There's more advice on the contentious issue of prostate cancer screening: A leading group of cancer specialists says the decision hinges in part on a man's life expectancy.

Doctors should discuss the possible pros and cons of those PSA blood tests with men expected to live longer than another 10 years, the American Society of Clinical Oncology recommended Monday.

That's a contrast from guidelines issued this spring by the U.S. Preventive Services Task Force, which recommended against routine PSA screening for all men. That government advisory panel found little if any evidence that PSA testing saves lives — and said too many men suffer impotence, incontinence, heart attacks, occasionally even death from treatment of tiny tumors that never would have killed them.

In its own review, the oncologists' group ASCO concluded that doctors should discourage PSAs for men with less than 10-year life expectancy, for those very reasons.

But it didn't find the evidence as clear-cut for younger or healthier men — and released a step-by-step guide, in easy-to-understand language, to help them and their primary care physicians understand the controversy and make an informed decision. The new advice echoes guidelines from the American Cancer Society.

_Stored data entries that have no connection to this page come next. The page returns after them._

(** One entry per call on a collaborator (with what it returned, where the
    event looks at it), log line, goroutine started, channel send and
    connection close, in program order.  [Conn_Close c] is the call
    [c.Close()]: the [connState] hears of it only through the
    [closedConnEvent] that follows. *)
Inductive action : Type :=
  | Log (lvl : level) (msg : string)
  | Call_DeleteActive (c : conn)
  | Call_Blacklist (p : PeerID) (h : InfoHash) (r : option error)
  | Call_AddPending (p : PeerID) (h : InfoHash) (r : option error)
  | Call_InitCapacity (h : InfoHash)
  | Call_ActiveConns
  | Call_New (t : Torrent)
  | Call_Add (d : dispatcher)
  | Call_Ready (d : dispatcher)
  | Call_Done (d : dispatcher)
  | Go_initOutgoingConn (p : PeerID) (ip : string) (port : Z) (t : Torrent)
  | Chan_send_nil (errc : errchan)
  | Conn_Close (c : conn).

(** ** Collaborators

    [connState], [announceQueue] and [torlib.NewPeerID] live in other files.
    The events are embedded over any implementation of the methods they
    call. *)

Class ConnStateOps (CS : Type) : Type := {
  AddPending : PeerID → InfoHash → CS → option error * CS;
  DeleteActive : conn → CS → CS;
  Blacklist : PeerID → InfoHash → CS → option error * CS;
  ActiveConns : CS → list conn;
  InitCapacity : InfoHash → CS → CS;
}.

Class AnnounceQueueOps (AQ : Type) : Type := {
  Add : dispatcher → AQ → AQ;
  Ready : dispatcher → AQ → AQ;
  Done : dispatcher → AQ → AQ;
}.

Class TorlibOps : Type := {
  NewPeerID : string → PeerID + error;
}.

(** A [*torrentControl]. *)
Definition ptr : Type := positive.

(** How the body of a [for] loop ends: falling through or [continue], or
    [break]. *)
Inductive loop_ctl : Type := Continue | Break.

Section Events.
Context {CS AQ : Type} `{!ConnStateOps CS, !AnnounceQueueOps AQ, !TorlibOps}.

(** The [Scheduler].  [clock] holds the readings [s.clock.Now()] gives
    from here on, one per call: [clock s 0] is what the next call returns.
    [torrentControls] maps to pointers, as in the source; [heap] holds the
    [torrentControl]s they point to. *)
Record Scheduler : Type := {
  peerID : PeerID;
  config : Config;
  clock : nat → Time;
  connState : CS;
  announceQueue : AQ;
  dispatcherFactory : Torrent → dispatcher;
  torrentControls : gmap InfoHash ptr;
  heap : gmap ptr torrentControl;
}.

Definition set_connState (f : CS → CS) (s : Scheduler) : Scheduler :=
  {| peerID := peerID s; config := config s; clock := clock s;
     connState := f (connState s); announceQueue := announceQueue s;
     dispatcherFactory := dispatcherFactory s;
     torrentControls := torrentControls s; heap := heap s |}.

Definition set_announceQueue (f : AQ → AQ) (s : Scheduler) : Scheduler :=
  {| peerID := peerID s; config := config s; clock := clock s;
     connState := connState s; announceQueue := f (announceQueue s);
     dispatcherFactory := dispatcherFactory s;
     torrentControls := torrentControls s; heap := heap s |}.

Definition set_torrentControls
    (f : gmap InfoHash ptr → gmap InfoHash ptr) (s : Scheduler) : Scheduler :=
  {| peerID := peerID s; config := config s; clock := clock s;
     connState := connState s; announceQueue := announceQueue s;
     dispatcherFactory := dispatcherFactory s;
     torrentControls := f (torrentControls s); heap := heap s |}.

Definition set_heap
    (f : gmap ptr torrentControl → gmap ptr torrentControl)
    (s : Scheduler) : Scheduler :=
  {| peerID := peerID s; config := config s; clock := clock s;
     connState := connState s; announceQueue := announceQueue s;
     dispatcherFactory := dispatcherFactory s;
     torrentControls := torrentControls s; heap := f (heap s) |}.

Definition set_clock (f : (nat → Time) → (nat → Time)) (s : Scheduler)
    : Scheduler :=
  {| peerID := peerID s; config := config s; clock := f (clock s);
     connState := connState s; announceQueue := announceQueue s;
     dispatcherFactory := dispatcherFactory s;
     torrentControls := torrentControls s; heap := heap s |}.

(** ** The monad of [Apply] bodies

    A body takes the Scheduler and gives back a value, or [None] when it
    panicked, with the Scheduler it leaves and the actions it took up to
    there. *)
Definition M (A : Type) : Type :=
  Scheduler → option A * Scheduler * list action.

#[global] Instance M_ret : MRet M := λ A a s, (Some a, s, []).

#[global] Instance M_bind : MBind M := λ A B f m s,
  match m s with
  | (None, s1, t1) => (None, s1, t1)
  | (Some a, s1, t1) =>
      match f a s1 with
      | (r, s2, t2) => (r, s2, t1 ++ t2)
      end
  end.

Definition gets {A : Type} (f : Scheduler → A) : M A :=
  λ s, (Some (f s), s, []).
Definition modify (f : Scheduler → Scheduler) : M unit :=
  λ s, (Some tt, f s, []).
Definition emit (a : action) : M unit :=
  λ s, (Some tt, s, [a]).
Definition panic {A : Type} : M A := λ s, (None, s, []).

(** [for _, x := range xs { body }] and [for i := 0; i < len(xs); i++]. *)
Fixpoint for_range {A : Type} (xs : list A) (body : A → M loop_ctl)
    : M loop_ctl :=
  match xs with
  | [] => mret Continue
  | x :: xs' =>
      c ← body x;
      match c with
      | Break => mret Break
      | Continue => for_range xs' body
      end
  end.

(** *** Statements *)

(** [s.logf(...).Debug(msg)] and the like; the fields and format
    arguments are left out. *)
Definition logf (lvl : level) (msg : string) : M unit := emit (Log lvl msg).

Definition connState_DeleteActive (c : conn) : M unit :=
  emit (Call_DeleteActive c);;
  modify (set_connState (DeleteActive c)).

Definition connState_Blacklist (p : PeerID) (h : InfoHash)
    : M (option error) :=
  cs ← gets connState;
  let '(r, cs') := Blacklist p h cs in
  emit (Call_Blacklist p h r);;
  modify (set_connState (λ _, cs'));;
  mret r.

Definition connState_AddPending (p : PeerID) (h : InfoHash)
    : M (option error) :=
  cs ← gets connState;
  let '(r, cs') := AddPending p h cs in
  emit (Call_AddPending p h r);;
  modify (set_connState (λ _, cs'));;
  mret r.

Definition connState_InitCapacity (h : InfoHash) : M unit :=
  emit (Call_InitCapacity h);;
  modify (set_connState (InitCapacity h)).

Definition connState_ActiveConns : M (list conn) :=
  emit Call_ActiveConns;;
  gets (λ s, ActiveConns (connState s)).

Definition announceQueue_Add (d : dispatcher) : M unit :=
  emit (Call_Add d);;
  modify (set_announceQueue (Add d)).

Definition announceQueue_Ready (d : dispatcher) : M unit :=
  emit (Call_Ready d);;
  modify (set_announceQueue (Ready d)).

Definition announceQueue_Done (d : dispatcher) : M unit :=
  emit (Call_Done d);;
  modify (set_announceQueue (Done d)).

(** [s.clock.Now()]: the next reading, which is then behind. *)
Definition clock_Now : M Time :=
  now ← gets (λ s, clock s 0%nat);
  modify (set_clock (λ c n, c (S n)));;
  mret now.

(** [*p], panicking on a pointer to nothing. *)
Definition load (p : ptr) : M torrentControl :=
  r ← gets (λ s, heap s !! p);
  match r with
  | Some c => mret c
  | None => panic
  end.

(** [*p = c]. *)
Definition store (p : ptr) (c : torrentControl) : M unit :=
  modify (set_heap (insert p c)).

(** [&torrentControl{...}]: a pointer no live object has. *)
Definition alloc (c : torrentControl) : M ptr :=
  p ← gets (λ s, fresh (dom (heap s)));
  store p c;;
  mret p.

(** ** The events *)

(** [closedConnEvent.Apply] *)
Definition closedConnEvent_Apply (e_conn : conn) : M unit :=
  logf DebugLevel "Applying closed conn event";;
  connState_DeleteActive e_conn;;
  err ← connState_Blacklist (conn_PeerID e_conn) (conn_InfoHash e_conn);
  match err with
  | Some _ => logf InfoLevel "Error blacklisting active conn: %s"
  | None => mret tt
  end.

(** [announceResponseEvent.Apply], the body of its loop over [e.peers]:
    one peer of the response.  [ctrl] is the pointer the method found in
    [torrentControls]; [int(p.Port)] is [p.Port]. *)
Definition announceResponse_peer (e_infoHash : InfoHash) (ctrl : ptr)
    (p : PeerInfo) : M loop_ctl :=
  match NewPeerID (PeerInfo_PeerID p) with
  | inr _ =>
      logf ErrorLevel "Error creating PeerID from announce response: %s";;
      mret Continue
  | inl pid =>
      self ← gets peerID;
      if decide (pid = self) then
        (* Tracker may return our own peer. *)
        mret Continue
      else
        err ← connState_AddPending pid e_infoHash;
        match err with
        | Some err =>
            if decide (err = errTorrentAtCapacity) then
              logf InfoLevel
                "Cannot open any more connections, torrent is at capacity";;
              mret Break
            else
              logf InfoLevel "Cannot add pending conn: %s, skipping";;
              mret Continue
        | None =>
            c ← load ctrl;
            emit (Go_initOutgoingConn pid (PeerInfo_IP p) (PeerInfo_Port p)
                    (dispatcher_Torrent (Dispatcher c)));;
            mret Continue
        end
  end.

(** [announceResponseEvent.Apply] *)
Definition announceResponseEvent_Apply (e_infoHash : InfoHash)
    (e_peers : list PeerInfo) : M unit :=
  logf DebugLevel "Applying announce response event";;
  r ← gets (λ s, torrentControls s !! e_infoHash);
  match r with
  | None =>
      logf InfoLevel "Dispatcher closed after announce response received"
  | Some ctrl =>
      c ← load ctrl;
      announceQueue_Ready (Dispatcher c);;
      for_range e_peers (announceResponse_peer e_infoHash ctrl);;
      mret tt
  end.

(** [s.dispatcherFactory.New(t)] *)
Definition dispatcherFactory_New (t : Torrent) : M dispatcher :=
  emit (Call_New t);;
  gets (λ s, dispatcherFactory s t).

(** [newTorrentEvent.Apply] *)
Definition newTorrentEvent_Apply (e_torrent : Torrent) (e_errc : errchan)
    : M unit :=
  logf DebugLevel "Applying new torrent event";;
  let infoHash := Torrent_InfoHash e_torrent in
  r ← gets (λ s, torrentControls s !! infoHash);
  ctrl ← match r with
         | Some ctrl => mret ctrl
         | None =>
             d ← dispatcherFactory_New e_torrent;
             ctrl ← alloc (newTorrentControl d);
             modify (set_torrentControls (insert infoHash ctrl));;
             c ← load ctrl;
             announceQueue_Add (Dispatcher c);;
             connState_InitCapacity infoHash;;
             mret ctrl
         end;
  c ← load ctrl;
  if Complete c then
    emit (Chan_send_nil e_errc)
  else
    store ctrl {| Dispatcher := Dispatcher c;
                  Errors := Errors c ++ [e_errc];
                  Complete := Complete c |}.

"This is a gray area of medicine," said Dr. Ethan Basch, a prostate cancer specialist at Memorial Sloan-Kettering Cancer Center who co-chaired ASCO's review. "That's made this a very challenging discussion, and a very challenging decision."

The guide makes clear that before men decide to have the PSA test, they should think about how they'd react to a suspicious result, and all the testing and treatment decisions that would entail.

Too much PSA, or prostate-specific antigen, in the blood only sometimes signals prostate cancer is brewing. It also can mean a benign enlarged prostate or an infection. Only a biopsy can tell. Most men will get prostate cancer if they live long enough. Some 240,000 U.S. men a year are diagnosed with it, most with slow-growing tumors that carry a very low risk of morphing into the kind that can kill.

Two huge studies, one in Europe and one in the U.S., evaluated whether routine screening can save lives. Without screening, about 5 in every 1,000 men die of prostate cancer over 10 years. The European study found PSA testing might prevent one of those deaths, while the U.S. study found no difference.

ASCO's patient guide highlights the European study results.